* **PROMPT**
Restate word for word the lines of the material below, from the line with "(r : Result" to the line with "wirevectors st !! x = Some o -> bitwidth", both lines included, and no others.

* **DATA SECTION**
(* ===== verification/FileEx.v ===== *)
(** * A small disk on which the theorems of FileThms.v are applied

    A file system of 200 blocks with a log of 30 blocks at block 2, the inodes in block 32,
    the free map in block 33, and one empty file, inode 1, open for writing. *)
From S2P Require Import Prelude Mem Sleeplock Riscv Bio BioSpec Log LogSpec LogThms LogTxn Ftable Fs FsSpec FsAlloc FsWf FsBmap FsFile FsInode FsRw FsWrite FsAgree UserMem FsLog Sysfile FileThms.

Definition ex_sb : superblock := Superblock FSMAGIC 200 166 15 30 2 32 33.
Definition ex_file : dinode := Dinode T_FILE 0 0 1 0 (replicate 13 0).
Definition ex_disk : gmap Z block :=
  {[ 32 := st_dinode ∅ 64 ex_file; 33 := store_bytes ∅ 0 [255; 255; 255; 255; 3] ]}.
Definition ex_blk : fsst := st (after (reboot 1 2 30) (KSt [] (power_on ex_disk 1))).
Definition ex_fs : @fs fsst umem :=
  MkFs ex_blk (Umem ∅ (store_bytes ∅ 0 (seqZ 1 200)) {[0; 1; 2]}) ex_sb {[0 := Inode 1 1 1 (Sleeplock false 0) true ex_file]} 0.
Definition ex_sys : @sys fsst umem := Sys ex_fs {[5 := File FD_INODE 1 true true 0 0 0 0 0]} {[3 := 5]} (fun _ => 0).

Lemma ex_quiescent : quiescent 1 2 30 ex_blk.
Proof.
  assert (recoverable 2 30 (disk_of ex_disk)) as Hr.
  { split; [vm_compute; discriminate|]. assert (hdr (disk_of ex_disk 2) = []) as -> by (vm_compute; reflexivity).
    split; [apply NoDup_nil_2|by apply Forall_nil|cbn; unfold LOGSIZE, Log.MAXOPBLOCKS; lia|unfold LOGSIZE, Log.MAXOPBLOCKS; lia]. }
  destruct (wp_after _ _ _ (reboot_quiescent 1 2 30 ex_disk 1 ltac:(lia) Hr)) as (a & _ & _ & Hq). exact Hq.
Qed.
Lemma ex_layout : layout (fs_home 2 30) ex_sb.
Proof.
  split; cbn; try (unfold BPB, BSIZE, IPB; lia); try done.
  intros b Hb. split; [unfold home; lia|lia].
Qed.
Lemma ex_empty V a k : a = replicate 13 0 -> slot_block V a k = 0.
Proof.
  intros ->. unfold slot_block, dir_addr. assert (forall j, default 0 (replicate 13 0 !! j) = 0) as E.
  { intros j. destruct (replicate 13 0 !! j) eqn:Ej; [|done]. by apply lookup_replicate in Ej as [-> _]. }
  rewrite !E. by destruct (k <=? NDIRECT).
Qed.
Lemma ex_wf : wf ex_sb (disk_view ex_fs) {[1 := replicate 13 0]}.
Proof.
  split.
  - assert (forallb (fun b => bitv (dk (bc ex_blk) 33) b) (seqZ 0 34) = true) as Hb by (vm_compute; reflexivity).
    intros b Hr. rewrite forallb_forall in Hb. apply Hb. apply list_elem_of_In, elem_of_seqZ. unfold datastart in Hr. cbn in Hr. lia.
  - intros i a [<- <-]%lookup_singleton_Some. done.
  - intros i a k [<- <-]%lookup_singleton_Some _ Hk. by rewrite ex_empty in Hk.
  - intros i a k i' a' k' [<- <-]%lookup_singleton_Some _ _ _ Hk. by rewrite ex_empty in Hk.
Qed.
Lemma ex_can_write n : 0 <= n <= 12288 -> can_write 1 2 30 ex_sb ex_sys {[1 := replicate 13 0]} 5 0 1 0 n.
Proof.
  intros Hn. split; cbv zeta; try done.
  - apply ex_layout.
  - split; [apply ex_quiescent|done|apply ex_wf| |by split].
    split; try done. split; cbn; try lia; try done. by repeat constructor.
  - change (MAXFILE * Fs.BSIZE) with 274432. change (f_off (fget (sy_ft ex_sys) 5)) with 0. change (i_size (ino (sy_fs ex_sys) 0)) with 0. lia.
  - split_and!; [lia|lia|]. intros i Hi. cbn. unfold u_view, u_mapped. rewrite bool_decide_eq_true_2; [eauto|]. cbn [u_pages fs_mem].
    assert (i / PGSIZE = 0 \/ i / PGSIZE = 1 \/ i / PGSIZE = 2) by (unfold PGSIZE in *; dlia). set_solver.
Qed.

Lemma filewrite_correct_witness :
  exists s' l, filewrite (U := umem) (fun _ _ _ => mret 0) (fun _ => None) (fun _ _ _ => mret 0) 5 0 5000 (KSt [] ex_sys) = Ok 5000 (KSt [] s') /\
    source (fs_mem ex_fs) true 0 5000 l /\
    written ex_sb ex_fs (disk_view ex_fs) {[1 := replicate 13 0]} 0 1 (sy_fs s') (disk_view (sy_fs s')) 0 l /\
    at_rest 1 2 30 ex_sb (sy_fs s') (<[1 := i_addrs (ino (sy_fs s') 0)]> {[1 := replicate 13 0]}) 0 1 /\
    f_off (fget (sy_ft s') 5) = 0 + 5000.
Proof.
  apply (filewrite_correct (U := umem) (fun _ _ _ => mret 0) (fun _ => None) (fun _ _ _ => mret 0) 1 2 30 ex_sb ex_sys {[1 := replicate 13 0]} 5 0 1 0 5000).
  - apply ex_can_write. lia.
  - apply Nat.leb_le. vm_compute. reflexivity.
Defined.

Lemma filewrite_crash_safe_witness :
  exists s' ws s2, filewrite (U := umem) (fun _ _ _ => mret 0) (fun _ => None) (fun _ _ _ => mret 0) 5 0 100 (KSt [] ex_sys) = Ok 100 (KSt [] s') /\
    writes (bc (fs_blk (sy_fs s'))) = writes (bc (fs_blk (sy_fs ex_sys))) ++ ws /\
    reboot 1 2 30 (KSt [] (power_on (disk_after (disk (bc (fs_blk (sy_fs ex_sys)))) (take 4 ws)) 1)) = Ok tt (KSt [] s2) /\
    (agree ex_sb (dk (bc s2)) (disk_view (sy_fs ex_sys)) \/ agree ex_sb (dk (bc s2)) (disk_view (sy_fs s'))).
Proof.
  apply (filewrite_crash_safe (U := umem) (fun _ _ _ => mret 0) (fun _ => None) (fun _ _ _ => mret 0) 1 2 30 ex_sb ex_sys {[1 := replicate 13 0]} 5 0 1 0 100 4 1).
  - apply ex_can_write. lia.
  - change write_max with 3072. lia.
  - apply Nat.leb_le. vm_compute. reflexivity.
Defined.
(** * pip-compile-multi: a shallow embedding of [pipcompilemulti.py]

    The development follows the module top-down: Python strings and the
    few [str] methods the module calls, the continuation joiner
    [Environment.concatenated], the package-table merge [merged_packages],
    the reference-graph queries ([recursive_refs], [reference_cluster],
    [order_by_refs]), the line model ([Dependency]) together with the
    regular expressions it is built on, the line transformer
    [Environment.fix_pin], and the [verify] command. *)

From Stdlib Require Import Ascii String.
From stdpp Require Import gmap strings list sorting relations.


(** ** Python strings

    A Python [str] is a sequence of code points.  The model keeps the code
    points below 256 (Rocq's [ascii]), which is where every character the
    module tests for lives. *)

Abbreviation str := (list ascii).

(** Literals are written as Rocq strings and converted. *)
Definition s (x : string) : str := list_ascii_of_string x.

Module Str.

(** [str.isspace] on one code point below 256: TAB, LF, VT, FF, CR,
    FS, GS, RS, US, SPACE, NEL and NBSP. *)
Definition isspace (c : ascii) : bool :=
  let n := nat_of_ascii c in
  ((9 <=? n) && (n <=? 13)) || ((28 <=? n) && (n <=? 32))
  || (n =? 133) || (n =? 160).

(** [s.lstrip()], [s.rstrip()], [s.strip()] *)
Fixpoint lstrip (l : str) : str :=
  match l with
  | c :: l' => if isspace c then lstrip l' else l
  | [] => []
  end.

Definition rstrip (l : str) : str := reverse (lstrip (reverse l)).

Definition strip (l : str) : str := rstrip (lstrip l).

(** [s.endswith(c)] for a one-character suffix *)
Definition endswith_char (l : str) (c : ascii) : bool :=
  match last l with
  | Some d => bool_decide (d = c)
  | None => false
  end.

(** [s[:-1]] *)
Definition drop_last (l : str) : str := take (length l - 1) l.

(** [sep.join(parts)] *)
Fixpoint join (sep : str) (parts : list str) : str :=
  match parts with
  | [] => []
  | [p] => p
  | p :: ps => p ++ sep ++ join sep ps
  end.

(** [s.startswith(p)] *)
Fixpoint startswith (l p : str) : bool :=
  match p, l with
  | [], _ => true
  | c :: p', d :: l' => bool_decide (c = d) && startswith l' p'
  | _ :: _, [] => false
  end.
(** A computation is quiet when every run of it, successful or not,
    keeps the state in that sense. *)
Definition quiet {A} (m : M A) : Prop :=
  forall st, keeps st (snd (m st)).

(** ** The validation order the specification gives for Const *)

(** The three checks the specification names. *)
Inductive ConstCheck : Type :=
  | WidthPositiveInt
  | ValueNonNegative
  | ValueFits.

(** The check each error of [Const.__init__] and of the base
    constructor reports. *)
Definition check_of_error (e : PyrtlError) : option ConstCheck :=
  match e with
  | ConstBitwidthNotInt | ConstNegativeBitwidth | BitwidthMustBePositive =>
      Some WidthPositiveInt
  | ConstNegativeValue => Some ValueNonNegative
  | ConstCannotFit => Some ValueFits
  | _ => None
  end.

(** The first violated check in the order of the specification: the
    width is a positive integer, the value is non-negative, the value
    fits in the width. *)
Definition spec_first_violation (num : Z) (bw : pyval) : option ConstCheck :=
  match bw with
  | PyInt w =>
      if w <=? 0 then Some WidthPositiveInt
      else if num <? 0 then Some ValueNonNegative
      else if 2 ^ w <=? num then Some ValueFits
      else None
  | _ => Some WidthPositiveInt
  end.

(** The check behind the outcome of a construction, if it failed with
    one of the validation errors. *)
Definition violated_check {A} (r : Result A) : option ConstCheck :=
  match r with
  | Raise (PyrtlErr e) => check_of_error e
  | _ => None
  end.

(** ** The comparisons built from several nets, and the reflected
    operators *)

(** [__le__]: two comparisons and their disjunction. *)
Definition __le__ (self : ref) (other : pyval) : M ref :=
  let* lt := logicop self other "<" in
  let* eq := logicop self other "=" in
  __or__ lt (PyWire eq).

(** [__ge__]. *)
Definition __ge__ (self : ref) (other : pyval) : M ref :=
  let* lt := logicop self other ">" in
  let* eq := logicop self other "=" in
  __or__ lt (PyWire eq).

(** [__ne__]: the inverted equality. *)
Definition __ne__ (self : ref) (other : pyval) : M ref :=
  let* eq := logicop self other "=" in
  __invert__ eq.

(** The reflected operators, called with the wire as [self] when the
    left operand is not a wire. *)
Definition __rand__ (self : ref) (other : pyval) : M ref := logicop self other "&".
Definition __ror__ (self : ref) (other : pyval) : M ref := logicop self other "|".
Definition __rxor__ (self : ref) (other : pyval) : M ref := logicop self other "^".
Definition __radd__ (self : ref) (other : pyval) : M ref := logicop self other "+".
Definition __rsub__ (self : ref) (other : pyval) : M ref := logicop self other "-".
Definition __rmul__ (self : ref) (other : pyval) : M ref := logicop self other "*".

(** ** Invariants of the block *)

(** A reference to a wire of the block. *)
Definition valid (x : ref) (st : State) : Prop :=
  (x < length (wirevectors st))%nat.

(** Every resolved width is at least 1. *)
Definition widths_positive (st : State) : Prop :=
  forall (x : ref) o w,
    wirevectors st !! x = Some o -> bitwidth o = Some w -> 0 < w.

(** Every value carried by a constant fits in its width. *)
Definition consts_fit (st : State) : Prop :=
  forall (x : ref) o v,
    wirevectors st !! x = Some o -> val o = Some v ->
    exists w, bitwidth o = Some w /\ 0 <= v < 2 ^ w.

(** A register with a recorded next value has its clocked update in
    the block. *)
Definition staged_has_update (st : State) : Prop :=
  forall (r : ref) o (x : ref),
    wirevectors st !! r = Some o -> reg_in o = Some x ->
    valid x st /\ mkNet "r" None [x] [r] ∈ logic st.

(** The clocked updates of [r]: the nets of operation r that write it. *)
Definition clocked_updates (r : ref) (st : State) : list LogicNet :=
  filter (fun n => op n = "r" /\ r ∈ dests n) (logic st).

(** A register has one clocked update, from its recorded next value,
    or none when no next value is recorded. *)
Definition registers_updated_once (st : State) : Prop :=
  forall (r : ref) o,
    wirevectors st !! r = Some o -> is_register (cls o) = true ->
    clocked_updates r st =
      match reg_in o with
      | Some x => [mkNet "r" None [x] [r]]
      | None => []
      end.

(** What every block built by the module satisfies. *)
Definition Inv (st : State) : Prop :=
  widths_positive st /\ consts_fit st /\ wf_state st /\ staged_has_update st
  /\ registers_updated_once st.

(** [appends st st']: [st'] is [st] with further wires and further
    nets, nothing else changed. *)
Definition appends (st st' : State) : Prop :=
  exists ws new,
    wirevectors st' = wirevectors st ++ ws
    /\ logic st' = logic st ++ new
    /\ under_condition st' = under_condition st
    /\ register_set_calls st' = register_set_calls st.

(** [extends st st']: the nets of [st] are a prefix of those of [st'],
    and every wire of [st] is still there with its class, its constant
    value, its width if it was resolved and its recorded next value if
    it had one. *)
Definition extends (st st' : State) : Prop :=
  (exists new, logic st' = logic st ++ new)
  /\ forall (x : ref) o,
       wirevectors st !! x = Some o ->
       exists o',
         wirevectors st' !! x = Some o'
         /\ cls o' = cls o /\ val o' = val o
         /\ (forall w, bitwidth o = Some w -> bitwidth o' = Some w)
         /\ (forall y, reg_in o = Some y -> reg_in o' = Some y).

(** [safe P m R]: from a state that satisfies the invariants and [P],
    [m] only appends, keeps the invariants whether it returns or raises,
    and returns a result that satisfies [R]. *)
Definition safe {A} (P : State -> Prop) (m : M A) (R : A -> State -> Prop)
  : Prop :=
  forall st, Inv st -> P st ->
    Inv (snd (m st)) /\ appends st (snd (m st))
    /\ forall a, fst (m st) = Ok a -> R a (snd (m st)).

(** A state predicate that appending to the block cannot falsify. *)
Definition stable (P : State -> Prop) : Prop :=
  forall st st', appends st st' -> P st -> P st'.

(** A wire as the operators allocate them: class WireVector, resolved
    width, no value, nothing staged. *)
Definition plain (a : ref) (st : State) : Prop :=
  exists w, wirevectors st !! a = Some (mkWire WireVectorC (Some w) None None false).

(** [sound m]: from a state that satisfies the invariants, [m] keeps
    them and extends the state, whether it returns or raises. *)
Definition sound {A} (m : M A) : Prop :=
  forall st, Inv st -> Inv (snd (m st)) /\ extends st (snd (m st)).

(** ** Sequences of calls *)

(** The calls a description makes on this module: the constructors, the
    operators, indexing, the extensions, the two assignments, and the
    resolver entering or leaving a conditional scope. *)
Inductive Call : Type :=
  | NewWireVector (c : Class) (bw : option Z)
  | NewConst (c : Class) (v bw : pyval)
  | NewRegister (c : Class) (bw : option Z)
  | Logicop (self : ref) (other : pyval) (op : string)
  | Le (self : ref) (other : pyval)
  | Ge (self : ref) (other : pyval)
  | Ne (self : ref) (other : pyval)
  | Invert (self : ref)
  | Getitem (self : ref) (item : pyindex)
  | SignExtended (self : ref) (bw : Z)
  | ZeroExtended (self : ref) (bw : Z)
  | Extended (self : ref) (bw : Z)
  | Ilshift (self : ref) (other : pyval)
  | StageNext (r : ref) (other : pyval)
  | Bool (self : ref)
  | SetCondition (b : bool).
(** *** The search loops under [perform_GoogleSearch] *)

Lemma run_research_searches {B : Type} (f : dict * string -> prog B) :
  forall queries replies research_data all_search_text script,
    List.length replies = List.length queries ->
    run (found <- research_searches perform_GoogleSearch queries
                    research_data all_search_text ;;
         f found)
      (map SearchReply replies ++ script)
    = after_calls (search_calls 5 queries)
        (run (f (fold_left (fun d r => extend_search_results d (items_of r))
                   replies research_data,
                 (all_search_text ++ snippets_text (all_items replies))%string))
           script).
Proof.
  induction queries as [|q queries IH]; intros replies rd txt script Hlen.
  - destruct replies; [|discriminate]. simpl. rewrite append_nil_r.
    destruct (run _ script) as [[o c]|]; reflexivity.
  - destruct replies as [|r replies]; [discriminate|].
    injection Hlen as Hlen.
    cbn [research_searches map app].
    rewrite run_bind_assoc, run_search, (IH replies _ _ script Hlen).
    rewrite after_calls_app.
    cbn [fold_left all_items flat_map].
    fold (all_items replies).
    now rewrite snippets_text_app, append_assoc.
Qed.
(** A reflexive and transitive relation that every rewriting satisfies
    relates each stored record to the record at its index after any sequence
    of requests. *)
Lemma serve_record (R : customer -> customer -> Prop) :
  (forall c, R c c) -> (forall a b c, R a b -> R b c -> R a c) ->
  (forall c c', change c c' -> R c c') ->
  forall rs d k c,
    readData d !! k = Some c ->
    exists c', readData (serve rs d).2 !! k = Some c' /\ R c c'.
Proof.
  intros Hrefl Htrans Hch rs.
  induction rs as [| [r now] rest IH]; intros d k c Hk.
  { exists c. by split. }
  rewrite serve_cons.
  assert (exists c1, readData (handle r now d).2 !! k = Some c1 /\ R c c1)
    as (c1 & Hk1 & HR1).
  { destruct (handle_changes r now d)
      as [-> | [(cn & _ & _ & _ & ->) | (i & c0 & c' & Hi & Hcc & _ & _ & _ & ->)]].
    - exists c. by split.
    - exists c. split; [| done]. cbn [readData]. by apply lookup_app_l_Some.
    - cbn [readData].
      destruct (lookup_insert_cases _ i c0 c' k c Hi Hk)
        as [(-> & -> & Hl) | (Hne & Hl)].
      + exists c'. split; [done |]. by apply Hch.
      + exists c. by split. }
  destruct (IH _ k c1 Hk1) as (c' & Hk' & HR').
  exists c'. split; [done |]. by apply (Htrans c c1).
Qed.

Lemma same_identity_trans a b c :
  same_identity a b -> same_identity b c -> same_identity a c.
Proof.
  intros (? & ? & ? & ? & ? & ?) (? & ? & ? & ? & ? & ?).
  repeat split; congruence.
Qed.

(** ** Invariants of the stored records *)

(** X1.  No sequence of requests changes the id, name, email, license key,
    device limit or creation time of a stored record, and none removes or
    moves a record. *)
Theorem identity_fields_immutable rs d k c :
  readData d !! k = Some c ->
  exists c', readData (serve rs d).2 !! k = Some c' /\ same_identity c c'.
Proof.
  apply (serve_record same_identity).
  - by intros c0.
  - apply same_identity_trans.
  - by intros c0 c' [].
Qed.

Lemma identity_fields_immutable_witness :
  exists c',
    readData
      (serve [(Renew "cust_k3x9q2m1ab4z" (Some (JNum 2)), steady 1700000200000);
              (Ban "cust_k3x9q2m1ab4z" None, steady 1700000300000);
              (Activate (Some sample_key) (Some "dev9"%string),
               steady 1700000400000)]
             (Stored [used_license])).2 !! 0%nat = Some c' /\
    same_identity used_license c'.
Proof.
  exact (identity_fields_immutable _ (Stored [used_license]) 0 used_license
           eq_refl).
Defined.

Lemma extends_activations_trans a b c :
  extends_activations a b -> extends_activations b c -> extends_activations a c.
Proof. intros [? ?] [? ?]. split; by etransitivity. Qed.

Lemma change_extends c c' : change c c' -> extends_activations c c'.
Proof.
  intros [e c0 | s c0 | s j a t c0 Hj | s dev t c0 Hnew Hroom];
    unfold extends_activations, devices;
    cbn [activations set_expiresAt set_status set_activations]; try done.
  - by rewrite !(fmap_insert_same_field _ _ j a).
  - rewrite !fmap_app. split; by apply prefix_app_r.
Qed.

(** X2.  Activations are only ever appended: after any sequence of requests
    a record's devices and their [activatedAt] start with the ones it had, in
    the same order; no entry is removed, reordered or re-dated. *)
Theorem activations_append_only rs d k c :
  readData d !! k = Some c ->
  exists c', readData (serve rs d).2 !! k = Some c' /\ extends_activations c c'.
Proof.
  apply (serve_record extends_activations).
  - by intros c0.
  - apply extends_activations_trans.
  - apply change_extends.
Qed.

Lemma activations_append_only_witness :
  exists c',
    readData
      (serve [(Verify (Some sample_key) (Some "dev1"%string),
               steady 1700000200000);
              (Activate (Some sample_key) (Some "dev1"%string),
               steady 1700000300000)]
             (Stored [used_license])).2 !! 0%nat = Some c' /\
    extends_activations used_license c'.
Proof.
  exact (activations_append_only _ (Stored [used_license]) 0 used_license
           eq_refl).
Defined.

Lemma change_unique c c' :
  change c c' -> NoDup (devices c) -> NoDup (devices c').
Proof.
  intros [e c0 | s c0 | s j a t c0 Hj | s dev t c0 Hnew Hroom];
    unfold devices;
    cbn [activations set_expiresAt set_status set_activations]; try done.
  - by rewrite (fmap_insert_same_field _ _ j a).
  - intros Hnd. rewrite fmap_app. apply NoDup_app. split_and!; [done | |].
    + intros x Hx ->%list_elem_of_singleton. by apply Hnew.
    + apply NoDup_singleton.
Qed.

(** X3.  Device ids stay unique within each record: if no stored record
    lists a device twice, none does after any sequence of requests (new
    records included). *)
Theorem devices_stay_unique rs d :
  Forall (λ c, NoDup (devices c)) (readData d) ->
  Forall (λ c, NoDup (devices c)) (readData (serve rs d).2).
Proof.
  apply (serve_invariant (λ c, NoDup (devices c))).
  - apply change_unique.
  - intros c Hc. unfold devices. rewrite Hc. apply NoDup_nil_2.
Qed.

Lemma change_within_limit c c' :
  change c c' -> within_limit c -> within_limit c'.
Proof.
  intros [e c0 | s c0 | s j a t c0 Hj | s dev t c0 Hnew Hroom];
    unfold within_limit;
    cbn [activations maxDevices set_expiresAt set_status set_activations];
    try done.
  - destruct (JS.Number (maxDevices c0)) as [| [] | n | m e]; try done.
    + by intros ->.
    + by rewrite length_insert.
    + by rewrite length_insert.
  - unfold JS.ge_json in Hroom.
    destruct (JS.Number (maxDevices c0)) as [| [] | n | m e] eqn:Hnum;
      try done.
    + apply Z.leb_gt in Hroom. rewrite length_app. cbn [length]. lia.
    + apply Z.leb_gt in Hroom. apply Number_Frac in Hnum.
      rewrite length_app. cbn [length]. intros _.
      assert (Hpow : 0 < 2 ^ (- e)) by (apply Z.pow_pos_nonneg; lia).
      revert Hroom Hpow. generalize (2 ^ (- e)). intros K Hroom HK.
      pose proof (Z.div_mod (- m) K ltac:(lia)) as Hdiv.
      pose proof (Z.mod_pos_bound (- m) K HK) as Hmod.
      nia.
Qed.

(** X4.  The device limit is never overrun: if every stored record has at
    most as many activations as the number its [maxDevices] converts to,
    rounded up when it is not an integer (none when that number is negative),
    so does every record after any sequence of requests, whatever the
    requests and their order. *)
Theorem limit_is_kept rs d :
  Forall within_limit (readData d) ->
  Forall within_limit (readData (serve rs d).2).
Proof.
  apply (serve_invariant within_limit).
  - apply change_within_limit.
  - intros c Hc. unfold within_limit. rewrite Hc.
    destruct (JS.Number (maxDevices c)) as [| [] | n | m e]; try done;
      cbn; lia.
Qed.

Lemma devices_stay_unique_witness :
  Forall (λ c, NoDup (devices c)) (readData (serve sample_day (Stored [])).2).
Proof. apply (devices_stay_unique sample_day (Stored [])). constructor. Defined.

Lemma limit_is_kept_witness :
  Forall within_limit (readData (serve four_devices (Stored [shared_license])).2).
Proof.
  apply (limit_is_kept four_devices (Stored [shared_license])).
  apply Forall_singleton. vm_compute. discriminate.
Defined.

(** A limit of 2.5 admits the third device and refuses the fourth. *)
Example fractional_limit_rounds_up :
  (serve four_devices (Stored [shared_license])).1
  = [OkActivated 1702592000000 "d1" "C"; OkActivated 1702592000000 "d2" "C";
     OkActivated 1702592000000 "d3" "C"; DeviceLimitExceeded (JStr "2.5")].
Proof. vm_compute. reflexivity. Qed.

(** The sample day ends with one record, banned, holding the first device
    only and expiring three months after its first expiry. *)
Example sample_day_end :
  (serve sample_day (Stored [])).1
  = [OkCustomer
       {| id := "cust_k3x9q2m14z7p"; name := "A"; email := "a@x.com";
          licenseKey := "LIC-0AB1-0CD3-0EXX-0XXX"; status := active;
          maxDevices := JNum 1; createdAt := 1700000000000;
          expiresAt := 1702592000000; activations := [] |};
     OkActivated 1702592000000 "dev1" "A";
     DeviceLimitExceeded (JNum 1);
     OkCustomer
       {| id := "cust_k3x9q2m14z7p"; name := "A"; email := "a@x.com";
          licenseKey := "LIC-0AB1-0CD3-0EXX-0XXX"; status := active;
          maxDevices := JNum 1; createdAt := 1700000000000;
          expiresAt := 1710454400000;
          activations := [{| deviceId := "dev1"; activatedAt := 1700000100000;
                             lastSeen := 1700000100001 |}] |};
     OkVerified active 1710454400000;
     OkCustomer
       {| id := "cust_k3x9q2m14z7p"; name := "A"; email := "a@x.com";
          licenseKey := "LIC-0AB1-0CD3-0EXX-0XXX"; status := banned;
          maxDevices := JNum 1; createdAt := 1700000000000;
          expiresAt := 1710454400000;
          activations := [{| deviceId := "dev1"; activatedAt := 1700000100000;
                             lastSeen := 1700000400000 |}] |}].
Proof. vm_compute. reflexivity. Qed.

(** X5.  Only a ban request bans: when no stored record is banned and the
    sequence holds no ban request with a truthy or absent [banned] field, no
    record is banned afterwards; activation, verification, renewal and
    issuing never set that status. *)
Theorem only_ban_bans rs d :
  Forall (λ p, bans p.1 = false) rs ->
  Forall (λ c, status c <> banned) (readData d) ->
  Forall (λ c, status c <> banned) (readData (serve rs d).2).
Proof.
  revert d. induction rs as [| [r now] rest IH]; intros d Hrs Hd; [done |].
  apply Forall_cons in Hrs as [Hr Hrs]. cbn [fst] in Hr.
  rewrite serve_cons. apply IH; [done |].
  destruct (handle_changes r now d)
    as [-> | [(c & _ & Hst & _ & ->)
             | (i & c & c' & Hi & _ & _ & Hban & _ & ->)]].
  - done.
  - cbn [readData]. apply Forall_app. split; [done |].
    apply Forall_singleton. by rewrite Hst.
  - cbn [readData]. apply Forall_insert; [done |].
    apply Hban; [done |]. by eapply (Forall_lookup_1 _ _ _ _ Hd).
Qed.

* **SOLUTION FOR THIS TASK**
Definition violated_check {A} (r : Result A) : option ConstCheck :=
  match r with
  | Raise (PyrtlErr e) => check_of_error e
  | _ => None
  end.

(** ** The comparisons built from several nets, and the reflected
    operators *)

(** [__le__]: two comparisons and their disjunction. *)
Definition __le__ (self : ref) (other : pyval) : M ref :=
  let* lt := logicop self other "<" in
  let* eq := logicop self other "=" in
  __or__ lt (PyWire eq).

(** [__ge__]. *)
Definition __ge__ (self : ref) (other : pyval) : M ref :=
  let* lt := logicop self other ">" in
  let* eq := logicop self other "=" in
  __or__ lt (PyWire eq).

(** [__ne__]: the inverted equality. *)
Definition __ne__ (self : ref) (other : pyval) : M ref :=
  let* eq := logicop self other "=" in
  __invert__ eq.

(** The reflected operators, called with the wire as [self] when the
    left operand is not a wire. *)
Definition __rand__ (self : ref) (other : pyval) : M ref := logicop self other "&".
Definition __ror__ (self : ref) (other : pyval) : M ref := logicop self other "|".
Definition __rxor__ (self : ref) (other : pyval) : M ref := logicop self other "^".
Definition __radd__ (self : ref) (other : pyval) : M ref := logicop self other "+".
Definition __rsub__ (self : ref) (other : pyval) : M ref := logicop self other "-".
Definition __rmul__ (self : ref) (other : pyval) : M ref := logicop self other "*".

(** ** Invariants of the block *)

(** A reference to a wire of the block. *)
Definition valid (x : ref) (st : State) : Prop :=
  (x < length (wirevectors st))%nat.

(** Every resolved width is at least 1. *)
Definition widths_positive (st : State) : Prop :=
  forall (x : ref) o w,
    wirevectors st !! x = Some o -> bitwidth o = Some w -> 0 < w.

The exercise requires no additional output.